Neural correlates of dueling affective reactions to win-win choices.

Proc. Natl. Acad. Sci. U.S.A.. Jul 29, 2014;111(30):10978-83.
Shenhav A, Buckner RL.

Department of Psychology, Center for Brain Science, Harvard University, Cambridge, MA 02138;Departments of Psychiatry and Radiology, Massachusetts General Hospital, Harvard Medical School, Charlestown, MA 02129.

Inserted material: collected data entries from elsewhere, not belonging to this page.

(** *** Trimmed texts *)






(** *** The replace only inserts double quotes *)

Inductive inserts : list ascii -> list ascii -> Prop :=
| inserts_nil : inserts [] []
| inserts_keep c l l' : inserts l l' -> inserts (c :: l) (c :: l')
| inserts_quote l l' : inserts l l' -> inserts l (Str.dquote :: l').

Lemma inserts_refl (l : list ascii) : inserts l l.
Proof. induction l; constructor; assumption. Qed.

Lemma inserts_app (a a' b b' : list ascii) :
  inserts a a' -> inserts b b' -> inserts (a ++ b) (a' ++ b').
Proof.
  intros Ha Hb. induction Ha; simpl; [assumption| |];
    constructor; assumption.
Qed.



Lemma replacement_inserts (m : Match) :
  inserts (nodeId m ++ openBracket m :: label m ++ [closeBracket m])
          (replacement m).
Proof.
  unfold replacement.
  destruct (quote_wrapped (label m)); [apply inserts_refl|].
  destruct (has_special (label m)); [|apply inserts_refl].
  apply inserts_app; [apply inserts_refl|].
  apply inserts_keep, inserts_quote.
  apply inserts_app; [apply inserts_refl|].
  apply inserts_quote, inserts_refl.
Qed.

Lemma quote_labels_inserts (n : nat) :
  forall l, List.length l <= n -> inserts l (quote_labels l).
Proof.
  induction n as [|n IH]; intros l Hn.
  - destruct l; [constructor|simpl in Hn; lia].
  - rewrite quote_labels_unfold.
    destruct (match_at l) as [m|] eqn:M.
    + pose proof (match_at_rest_length _ _ M) as Hr.
      apply match_at_Some in M as [E _].
      rewrite E at 1. unfold matched_text.
      replace (nodeId m ++ openBracket m :: label m ++ closeBracket m :: rest m)
        with ((nodeId m ++ openBracket m :: label m ++ [closeBracket m])
                ++ rest m).
      * apply inserts_app; [apply replacement_inserts|]. apply IH. lia.
      * rewrite <- app_assoc. simpl. rewrite <- app_assoc. reflexivity.
    + destruct l as [|c t]; [constructor|].
      constructor. apply IH. simpl in Hn. lia.
Qed.


(** *** Backslash-n pairs *)

Fixpoint has_escape (l : list ascii) : bool :=
  match l with
  | c :: t =>
      match t with
      | d :: _ => (Ascii.eqb c "\" && Ascii.eqb d "n") || has_escape t
      | [] => false
      end
  | [] => false
  end.


Definition starts_with_n (l : list ascii) : bool :=
  match l with
  | d :: _ => Ascii.eqb d "n"
  | [] => false
  end.

Lemma has_escape_cons (c : ascii) (t : list ascii) :
  has_escape (c :: t) = (Ascii.eqb c "\" && starts_with_n t) || has_escape t.
Proof.
  destruct t as [|d t']; simpl; [now rewrite andb_false_r|reflexivity].
Qed.

(** The output of the unescaping holds no backslash-n pair. *)
Lemma unescape_no_escape (n : nat) :
  forall l, List.length l <= n ->
    has_escape (unescape_newlines l) = false
    /\ (starts_with_n (unescape_newlines l) = true -> starts_with_n l = true).
Proof.
  induction n as [|n IH]; intros l Hn.
  - destruct l; [split; [reflexivity|discriminate]|simpl in Hn; lia].
  - destruct l as [|c t]; [split; [reflexivity|discriminate]|].
    destruct t as [|d t']; [split; [reflexivity|auto]|].
    change (unescape_newlines (c :: d :: t'))
      with (if Ascii.eqb c "\" && Ascii.eqb d "n"
            then newline :: unescape_newlines t'
            else c :: unescape_newlines (d :: t')).
    simpl in Hn.
    destruct (Ascii.eqb c "\" && Ascii.eqb d "n") eqn:E.
    + destruct (IH t' ltac:(lia)) as [H1 _]. split.
      * rewrite has_escape_cons, H1. reflexivity.
      * discriminate.
    + destruct (IH (d :: t') ltac:(simpl; lia)) as [H1 H2]. split.
      * rewrite has_escape_cons, H1, orb_false_r.
        destruct (Ascii.eqb c "\") eqn:Ec; [|reflexivity].
        rewrite andb_true_l in *.
        apply not_true_is_false. intros Es. apply H2 in Es.
        simpl in Es. congruence.
      * simpl. auto.
Qed.

Lemma inserts_starts_with_n (l l' : list ascii) :
  inserts l l' -> starts_with_n l' = true -> starts_with_n l = true.
Proof. induction 1; simpl; auto. discriminate. Qed.

Lemma inserts_no_escape (l l' : list ascii) :
  inserts l l' -> has_escape l = false -> has_escape l' = false.
Proof.
  induction 1 as [|c l l' Hi IH|l l' Hi IH]; intros H.
  - reflexivity.
  - rewrite has_escape_cons in *. apply orb_false_iff in H as [H1 H2].
    rewrite (IH H2), orb_false_r.
    destruct (Ascii.eqb c "\"); [|reflexivity]. simpl in *.
    destruct (starts_with_n l') eqn:E; [|reflexivity].
    now rewrite (inserts_starts_with_n _ _ Hi E) in H1.
  - rewrite has_escape_cons, (IH H). reflexivity.
Qed.

(** *** A replaced match is matched again, and left as it is *)








(** *** [prepareChart] *)






End ChartSpec.

(** ** The engine singleton and the deferred render *)

Module EngineSpec.
Import Engine.

Section WithRenderer.

Variable render_svg : string -> option string.

(** [mermaid.initialize] has been called once when the flag is set, and
    not at all before. *)
Definition initialized_once (g : Globals) : Prop :=
  initialize_calls g = if mermaidInitialized g then 1 else 0.

Lemma finish_load_once (g : Globals) (c : Component) :
  initialized_once g -> initialized_once (fst (finish_load g c)).
Proof.
  unfold initialized_once, finish_load. simpl.
  destruct (mermaidInitialized g); simpl; intros H; [assumption|].
  now rewrite H.
Qed.

Lemma load_effect_once (g : Globals) (c : Component) :
  initialized_once g -> initialized_once (fst (load_effect g c)).
Proof.
  intros H. unfold load_effect.
  destruct (mermaidInitialized g && mermaidModule g); [exact H|].
  destruct (mermaidModule g); [now apply finish_load_once|exact H].
Qed.

Lemma step_once (s : System) (e : Event) :
  initialized_once (globals s) ->
  initialized_once (globals (step render_svg s e)).
Proof.
  intros H. destruct e as [source|i|i source|i|i]; cbn [step].
  - pose proof (load_effect_once (globals s) (mounted source) H) as H'.
    destruct (load_effect (globals s) (mounted source)) as [g c]. exact H'.
  - destruct (nth_error (components s) i) as [c|]; [|exact H].
    destruct (awaiting_import c); [|exact H].
    pose proof (finish_load_once (globals s) c H) as H'.
    destruct (finish_load (globals s) c) as [g c']. exact H'.
  - destruct (nth_error (components s) i) as [c|]; [|exact H].
    destruct (String.eqb source (chart c)); exact H.
  - exact H.
  - destruct (nth_error (components s) i) as [c|]; [|exact H].
    destruct (timer c); exact H.
Qed.

Lemma run_once (events : list Event) :
  forall s,
    initialized_once (globals s) ->
    initialized_once (globals (run render_svg s events)).
Proof.
  unfold run. induction events as [|e events IH]; intros s H; simpl.
  - exact H.
  - apply IH. now apply step_once.
Qed.

(** The engine is initialized at most once, whatever happens. *)
Lemma initialize_at_most_once (events : list Event) :
  initialize_calls (globals (run render_svg fresh events)) <= 1.
Proof.
  pose proof (run_once events fresh eq_refl) as H.
  unfold initialized_once in H. rewrite H.
  destruct (mermaidInitialized _); lia.
Qed.

(** The first component of a fresh page, after its import has resolved. *)
Definition after_first_load (source : string) : System :=
  run render_svg fresh [Mount source; ImportResolved 0].

(** Events that change neither the chart of a component nor the set of
    components. *)
Definition passive (e : Event) : bool :=
  match e with
  | Mount _ | SetChart _ _ => false
  | ImportResolved _ | Rerender _ | TimerFired _ => true
  end.

Lemma after_first_load_state (source : string) :
  String.eqb source "" = false ->
  after_first_load source
  = {| globals := {| mermaidInitialized := true; mermaidModule := true;
                     import_calls := 1; initialize_calls := 1 |};
       components :=
         [ {| chart := source; svg := ""; isError := false;
              isLoading := false; awaiting_import := false;
              timer := None; render_calls := [] |} ] |}.
Proof.
  intros H. unfold after_first_load, run. simpl.
  unfold render_effect. simpl. rewrite H. reflexivity.
Qed.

Win-win choices cause anxiety, often more so than decisions lacking the opportunity for a highly desired outcome. These anxious feelings can paradoxically co-occur with positive feelings, raising important implications for individual decision styles and general well-being. Across three studies, people chose between products that varied in personal value. Participants reported feeling most positive and most anxious when choosing between similarly high-valued products. Behavioral and neural results suggested that this paradoxical experience resulted from parallel evaluations of the expected outcome (inducing positive affect) versus the cost of choosing a response (inducing anxiety). Positive feelings were reduced when there was no high-value option, and anxiety was reduced when only one option was highly valued. Dissociable regions within the striatum and the medial prefrontal cortex (mPFC) tracked these dueling affective reactions during choice. Ventral regions, associated with stimulus valuation, tracked positive feelings and the value of the best item. Dorsal regions, associated with response valuation, tracked anxiety. In addition to tracking anxiety, the dorsal mPFC was associated with conflict during the current choice, and activity levels across individual items predicted whether that choice would later be reversed during an unexpected reevaluation phase. By revealing how win-win decisions elicit responses in dissociable brain systems, these results help resolve the paradox of win-win choices. They also provide insight into behaviors that are associated with these two forms of affect, such as why we are pulled toward good options but may still decide to delay or avoid choosing among them.